WORK REQUIRED
Among the entries below, please repeat exactly and only the lines from the line containing "(** C4 (amended)." to the line containing "WaitForFile m = Ret None (advance", both lines included.

RECORDS FOR THIS EXERCISE
= = =

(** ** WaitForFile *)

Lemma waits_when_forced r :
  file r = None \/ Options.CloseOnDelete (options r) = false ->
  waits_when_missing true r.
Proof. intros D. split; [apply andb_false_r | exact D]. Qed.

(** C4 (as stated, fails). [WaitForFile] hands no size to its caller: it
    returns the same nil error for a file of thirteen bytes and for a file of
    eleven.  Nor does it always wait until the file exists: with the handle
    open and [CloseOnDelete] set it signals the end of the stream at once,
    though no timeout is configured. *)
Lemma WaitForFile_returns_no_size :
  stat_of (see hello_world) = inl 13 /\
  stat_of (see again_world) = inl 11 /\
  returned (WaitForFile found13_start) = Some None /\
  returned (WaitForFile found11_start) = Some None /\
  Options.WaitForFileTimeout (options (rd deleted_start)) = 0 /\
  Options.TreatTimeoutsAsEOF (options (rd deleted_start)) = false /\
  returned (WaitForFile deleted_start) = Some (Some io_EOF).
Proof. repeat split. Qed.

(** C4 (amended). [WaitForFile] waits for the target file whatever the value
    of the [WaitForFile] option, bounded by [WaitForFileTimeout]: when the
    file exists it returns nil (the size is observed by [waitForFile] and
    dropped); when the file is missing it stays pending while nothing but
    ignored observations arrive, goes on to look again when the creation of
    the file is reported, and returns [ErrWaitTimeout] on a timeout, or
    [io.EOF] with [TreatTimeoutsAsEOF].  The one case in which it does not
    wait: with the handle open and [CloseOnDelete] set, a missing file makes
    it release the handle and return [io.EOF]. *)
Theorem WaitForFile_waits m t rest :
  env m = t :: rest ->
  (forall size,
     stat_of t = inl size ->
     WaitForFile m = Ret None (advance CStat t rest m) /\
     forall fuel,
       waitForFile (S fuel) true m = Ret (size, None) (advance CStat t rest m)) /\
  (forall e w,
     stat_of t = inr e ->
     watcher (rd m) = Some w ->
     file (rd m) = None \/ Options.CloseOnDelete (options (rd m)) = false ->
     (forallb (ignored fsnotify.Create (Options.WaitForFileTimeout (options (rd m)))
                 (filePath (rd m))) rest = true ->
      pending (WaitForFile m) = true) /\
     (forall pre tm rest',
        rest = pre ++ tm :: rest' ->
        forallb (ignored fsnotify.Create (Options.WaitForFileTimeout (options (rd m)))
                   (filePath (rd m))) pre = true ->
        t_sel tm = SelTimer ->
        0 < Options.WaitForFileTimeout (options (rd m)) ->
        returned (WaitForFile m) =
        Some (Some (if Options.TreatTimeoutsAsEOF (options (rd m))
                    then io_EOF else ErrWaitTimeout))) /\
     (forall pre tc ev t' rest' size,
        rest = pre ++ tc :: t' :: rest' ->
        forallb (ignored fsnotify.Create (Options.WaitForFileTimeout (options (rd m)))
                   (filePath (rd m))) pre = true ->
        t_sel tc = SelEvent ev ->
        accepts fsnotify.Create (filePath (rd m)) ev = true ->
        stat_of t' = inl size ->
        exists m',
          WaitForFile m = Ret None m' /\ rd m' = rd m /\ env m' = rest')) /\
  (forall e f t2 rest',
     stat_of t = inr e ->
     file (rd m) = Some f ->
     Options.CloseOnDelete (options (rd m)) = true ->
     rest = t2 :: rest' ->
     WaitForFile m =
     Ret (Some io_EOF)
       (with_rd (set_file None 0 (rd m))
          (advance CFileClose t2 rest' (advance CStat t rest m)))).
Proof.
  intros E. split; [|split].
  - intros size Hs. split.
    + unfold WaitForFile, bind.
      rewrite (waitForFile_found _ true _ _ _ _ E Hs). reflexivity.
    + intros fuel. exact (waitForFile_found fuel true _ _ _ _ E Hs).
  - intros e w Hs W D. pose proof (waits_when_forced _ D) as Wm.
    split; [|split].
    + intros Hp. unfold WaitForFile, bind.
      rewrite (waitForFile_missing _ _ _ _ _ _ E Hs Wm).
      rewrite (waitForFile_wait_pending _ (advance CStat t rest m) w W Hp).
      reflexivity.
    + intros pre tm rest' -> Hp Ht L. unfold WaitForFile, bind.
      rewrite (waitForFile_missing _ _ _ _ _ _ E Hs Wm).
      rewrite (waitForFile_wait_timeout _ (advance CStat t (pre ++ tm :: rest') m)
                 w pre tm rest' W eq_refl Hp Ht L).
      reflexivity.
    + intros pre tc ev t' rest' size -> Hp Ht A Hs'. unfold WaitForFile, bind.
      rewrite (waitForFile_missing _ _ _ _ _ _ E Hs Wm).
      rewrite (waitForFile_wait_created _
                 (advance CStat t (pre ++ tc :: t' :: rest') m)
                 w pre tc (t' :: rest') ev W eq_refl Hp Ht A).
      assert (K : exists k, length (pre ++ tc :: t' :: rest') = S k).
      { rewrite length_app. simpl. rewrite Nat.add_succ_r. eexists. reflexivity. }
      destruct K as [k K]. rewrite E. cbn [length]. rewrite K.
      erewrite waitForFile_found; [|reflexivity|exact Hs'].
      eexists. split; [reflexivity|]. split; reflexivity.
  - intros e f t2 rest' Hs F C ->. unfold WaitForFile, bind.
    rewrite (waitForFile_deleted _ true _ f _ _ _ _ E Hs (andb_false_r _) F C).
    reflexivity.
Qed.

= = =

RESPONSE FOR THIS EXERCISE
(** C4 (amended). [WaitForFile] waits for the target file whatever the value
    of the [WaitForFile] option, bounded by [WaitForFileTimeout]: when the
    file exists it returns nil (the size is observed by [waitForFile] and
    dropped); when the file is missing it stays pending while nothing but
    ignored observations arrive, goes on to look again when the creation of
    the file is reported, and returns [ErrWaitTimeout] on a timeout, or
    [io.EOF] with [TreatTimeoutsAsEOF].  The one case in which it does not
    wait: with the handle open and [CloseOnDelete] set, a missing file makes
    it release the handle and return [io.EOF]. *)
Theorem WaitForFile_waits m t rest :
  env m = t :: rest ->
  (forall size,
     stat_of t = inl size ->
     WaitForFile m = Ret None (advance CStat t rest m) /\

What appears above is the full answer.